Nearly a year ago, I self-imposed the autoimmune protocol (AIP) diet in my life. I was desperate. Fighting severe anxiety, suicidal thoughts and repetitive panic attacks, I was also facing numerous autoimmune-type symptoms like heavy thirst, food sensitivities, cramping, insomnia, chronic pain, joint flare ups, face rashes and mouth ulcers.

I’ve been on a modified AIP diet since Sept. 7, 2018. The AIP diet is an eating plan encouraged for those with autoimmune symptoms. It is not meant to be a long-term diet, but rather an elimination diet to help the person determine which foods are problematic for their specific body. One of the most renowned proponents of the AIP diet is Sarah Ballantyne, who writes at

“The Autoimmune Protocol, abbreviated AIP, is a complementary approach to chronic disease management focused on providing the body with the nutritional resources required for immune regulation, gut health, hormone regulation and tissue healing while removing inflammatory stimuli from both diet and lifestyle,” she wrote.

But I can’t even eat the full AIP diet. Fruits and squash have both given me repetitive relapses in symptoms, leading me to eat a low-lectin AIP diet. As a restaurant owner, four times over, this radical shift in my eating habits has been challenging, and somewhat heart-breaking. I’m around “normal” food all the time. Food (cooking, tasting, travel) is a huge part of my relationship with my husband. It’s always been a social outlet.  I’ve had to modify my job responsibilities, and learn how to use mindfulness and discipline to guide my behavior. At first look, the diet has taken a lot of “fun” out of my life.

Photo courtesy of Jamie Brown

However, as restrictive as the diet regimen has been, it has worked: I’ve gotten my brain back, and my body has (mostly) stopped attacking itself. I know I still have healing to do, and I’m constantly learning about new theories in this growing health field. Still, even in the imperfection, bite by bite, I’ve restored happiness and peace to my mind. That has brought me greater joy than eating ever could. The notion that food can be medicine to flip anxiety on its head is incredible. I am free to be happy and strong again.

My battle with milder autoimmune symptoms continues. I’ve heard it could take someone like me two years to heal. I’m high risk. My identical twin is a Type 1 diabetic (diagnosed at 31), and my other first-hand family members have autoimmune diseases including psoriasis and celiac.

Along with the AIP diet, I regularly do intermittent fasting, where you eat during an 8-hour period and refrain from food consumption the rest of the day. Articles on Healthline and in the Wall Street Journal describe how it’s supposed to help suppress autoimmune symptoms, encourage proper cell functioning and foster “good” bacterial growth. It’s all been a part of my healing.

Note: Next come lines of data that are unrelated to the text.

(** One visit of the installing walk. *)
Lemma install_visit done f rest stD stR num sh pcs reached last pc :
  install_ready done (f :: rest) stD stR num -> passes reached f = true ->
  exists eD stR' num' sh1 pcs1 last',
    InstallVisitFrame env true h (done ++ f :: rest) (length done) pc f
      (mkWalk (stD ++ stR) num (mkInstallData sh pcs reached (length stD) last)) =
    Ok ((true, install_frame f),
        mkWalk (stD ++ eD ++ stR') num'
          (mkInstallData (sh ++ sh1) (pcs ++ pcs1) (reaches reached f) (length (stD ++ eD)) last')) /\
    linked (Z.of_nat (length rest)) [install_frame f] eD /\
    install_ready (done ++ [install_frame f]) rest (stD ++ eD) stR' num' /\
    new_entries (f :: rest) stR = eD ++ new_entries rest stR' /\
    shadow_entries (f :: rest) = sh1 ++ shadow_entries rest /\
    entry_pcs (f :: rest) stR last = pcs1 ++ entry_pcs rest stR' last'.
Proof.
  intros HR Hc. pose proof HR as [Hp Hd Hr Hn].
  assert (linked 0 (done ++ f :: rest) (stD ++ stR)) as Hall by (apply linked_app; [done|done]).
  assert (done ++ f :: rest <> []) as Hne by (by destruct done).
  assert (Z.of_nat (length (done ++ f :: rest)) - Z.of_nat (length done) = Z.of_nat (length (f :: rest))) as Hfid
    by (rewrite length_app; lia).
  assert (forall e : InstrumentationStackFrame, length (stD ++ [e]) = S (length stD)) as Hlen
    by (intros; rewrite length_app; cbn; lia).
  unfold InstallVisitFrame. rewrite bind_gets. cbn [wk_data].
  destruct f as [m rpc o|m dpc o|]; cbn [install_frame].
  - rewrite bind_lift, frame_is_runtime_ok by (by inversion Hp).
    cbn [linked] in Hr. cbn [passes reaches] in Hc |- *. cbn [new_entries shadow_entries entry_pcs].
    destruct (is_runtime m) eqn:Em; destruct (Z.eqb_spec rpc (env_exit_pc env)) as [Ex|Ex]; cbn [negb andb orb] in Hc |- *; rewrite ?orb_false_r, ?orb_true_r.
    + destruct stR as [|fr stR]; [done|]. destruct Hr as (Hid & Hk & Hret & Hr).
      destruct (interpreter_entry_ fr) eqn:Ei; [destruct Hk as [Hk _]|destruct Hk; congruence].
      rewrite bind_gets. cbn [wk_stack]. rewrite lookup_app_r, Nat.sub_diag by lia. cbn [lookup list_lookup].
      unfold checkM. rewrite bind_lift, Ei. cbn [check].
      assert (linked (Z.of_nat (length rest)) [QuickFrame m rpc o] [fr]) as HL.
      { cbn. rewrite (proj2 (Z.eqb_eq _ _) Ex), Ei. repeat split; try done. cbn in Hid. lia. }
      exists [fr], stR, num, [], [0], (return_pc_ fr). rewrite Hlen, !app_nil_r.
      split; [done|]. split; [done|]. split; [|done].
      eapply ready_next; [exact HR|exact HL|exact Hr|]. by left.
    + assert (linked (Z.of_nat (length rest)) [QuickFrame m rpc o] []) as HL
        by (cbn; by rewrite (proj2 (Z.eqb_neq _ _) Ex)).
      exists [], stR, num, [], [], rpc. rewrite !app_nil_r.
      split; [done|]. split; [done|]. split; [|done].
      pose proof (ready_next done (QuickFrame m rpc o) (QuickFrame m rpc o) rest stD stR [] stR num HR HL Hr) as HN.
      rewrite app_nil_r in HN. apply HN. by left.
    + destruct stR as [|fr stR]; [done|]. destruct Hr as (Hid & Hk & Hret & Hr).
      destruct (interpreter_entry_ fr) eqn:Ei; [destruct Hk; congruence|]. destruct Hk as [Hk _].
      rewrite bind_gets. cbn [wk_stack]. rewrite lookup_app_r, Nat.sub_diag by lia. cbn [lookup list_lookup].
      unfold checkM. rewrite bind_lift, Hk, Z.eqb_refl. cbn [check].
      assert (linked (Z.of_nat (length rest)) [QuickFrame m (env_exit_pc env) o] [fr]) as HL.
      { cbn. rewrite Z.eqb_refl, Ei. repeat split; try done. cbn in Hid. lia. }
      exists [fr], stR, num, [], [env_to_dex_pc env m last], (return_pc_ fr). rewrite Hlen, !app_nil_r.
      split; [by rewrite Ex|]. split; [done|]. split; [|done].
      eapply ready_next; [exact HR|exact HL|exact Hr|]. by left.
    + apply andb_prop in Hc as [Hnz%negb_true_iff%Z.eqb_neq Hre%negb_true_iff]. subst reached.
      unfold checkM. rewrite bind_lift, (proj2 (Z.eqb_neq _ _) Hnz). cbn [check negb].
      rewrite bind_lift. cbn [check]. rewrite GetFrameId_linked by done. cbn [wk_stack wk_data].
      rewrite !bind_modify. cbn [with_stack with_data wk_stack wk_num_frames wk_data]. rewrite Hfid.
      set (fr := mkISF o m rpc _ false).
      assert (insert_frame fr (stD ++ stR) = stD ++ [fr] ++ stR) as ->.
      { apply insert_frame_at; cbn [fr frame_id_].
        - eapply Forall_impl; [apply (linked_ids _ _ _ (Nat2Z.is_nonneg _) Hd)|]. cbn beta. lia.
        - eapply Forall_impl; [apply (linked_ids _ _ _ (Z.le_refl 0) Hr)|]. cbn [length]. lia. }
      assert (linked (Z.of_nat (length rest)) [QuickFrame m (env_exit_pc env) o] [fr]) as HL.
      { cbn. rewrite Z.eqb_refl. repeat split; try done. cbn. lia. }
      eexists [fr], stR, _, [], [env_to_dex_pc env m last], rpc. rewrite Hlen, !app_nil_r.
      split; [done|]. split; [done|]. split; [|done].
      eapply ready_next; [done..|]. by right.
  - rewrite GetFrameId_linked by done. rewrite bind_modify. cbn [with_data wk_stack wk_num_frames]. rewrite Hfid.
    eexists [], stR, _, [_], [], last. rewrite !app_nil_r.
    split; [done|]. split; [done|]. split; [|done].
    pose proof (ready_next done _ (ShadowFrame m dpc o) rest stD stR [] stR num HR) as HN.
    rewrite app_nil_r in HN. apply HN; [done..|]. by right.
  - rewrite bind_modify. exists [], stR, num, [], [], 0. rewrite !app_nil_r.
    split; [done|]. split; [done|]. split; [|done].
    pose proof (ready_next done _ Upcall rest stD stR [] stR num HR) as HN.
    rewrite app_nil_r in HN. apply HN; [done..|]. by left.
Qed.

(** A frame that does not pass. *)
Lemma install_visit_fault done f rest stD stR num sh pcs reached last pc :
  install_ready done (f :: rest) stD stR num -> passes reached f = false ->
  InstallVisitFrame env true h (done ++ f :: rest) (length done) pc f
    (mkWalk (stD ++ stR) num (mkInstallData sh pcs reached (length stD) last)) = Fault CheckFailed.
Proof.
  intros [Hp _ _ _] Hc. unfold InstallVisitFrame. rewrite bind_gets. cbn [wk_data].
  destruct f as [m rpc o|m dpc o|]; cbn [passes] in Hc; [|done..].
  rewrite bind_lift, frame_is_runtime_ok by (by inversion Hp). apply orb_false_elim in Hc as [[-> ->]%orb_false_elim Hc].
  unfold checkM. rewrite bind_lift. destruct (negb (rpc =? 0)); cbn [check andb] in Hc |- *; [|done]. by rewrite bind_lift, Hc.
Qed.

Please note, I am not a nutritionist, doctor or dietician. It is important to follow the advice of your doctor or seek out a functional medicine practitioner who can guide you as to what is appropriate for you.

But a study recently came out about the power of fasting-mimicking diets. Researchers were actually able to reverse Type 1 diabetes in mice by using an FMD over several months. The thought is that fasting, or caloric reduction, can help restart insulin production. So, in solidarity with my sister to try to beat Type 1 — and in the hopes for greater healing for myself— I’ve joined her on an FMD plan.

Courtesy of Jamie Brown

Here’s the scoop: You follow the AIP diet for your regular eating regimen, then for five days of the month, you enact an FMD eating plan. We are using the caloric suggestion of Prolon, a company that sells a 5-day FMD meal plan. We are making our own food because we’re both on AIP, but this is the caloric breakdown.

Day 1: 1,100 calories
Day 2: 700-800 calories
Day 3: 700-800 calories
Day 4: 700-800 calories
Day 5: 700-800 calories

For the rest of the month, we’ll continue to follow a AIP diet low-lectin diet. (A great resource for AIP is

We did our first FMD in July, and here’s what I learned:

(1) There’s a wall.

I hit a wall 2 1/2 days in. I was ready to revolt, ready to quit. I felt angry and irritable (maybe “hangry” is the right word). Once I busted through that, my system calmed. The last two days were much more manageable.

(2) Expect new, often unwanted, obstacles.

I had small, mild bouts of anxiety throughout the fast. This was frustrating because I am accustomed to now having most of my days anxiety-free. I had to go back to mediation, breathing techniques and mindfulness to pull myself through.

(3) Energy rises in time.

By the third day, my energy level felt great. I went for a jog, and I actually felt strong.

(4) Less food makes you savor it.

When I sat down to eat each day, I found I chewed my food thoroughly before swallowing. Maybe it was because I wanted to savor it. Maybe it was because I subconsciously knew that if I chewed my limited amounts of food more, I would be better able to digest it and absorb it into my body.

(5) There’s freedom in disconnecting yourself from food.

I have the strength now to know that I can make it without constantly feeding myself. There is power in that. There is also freedom in that.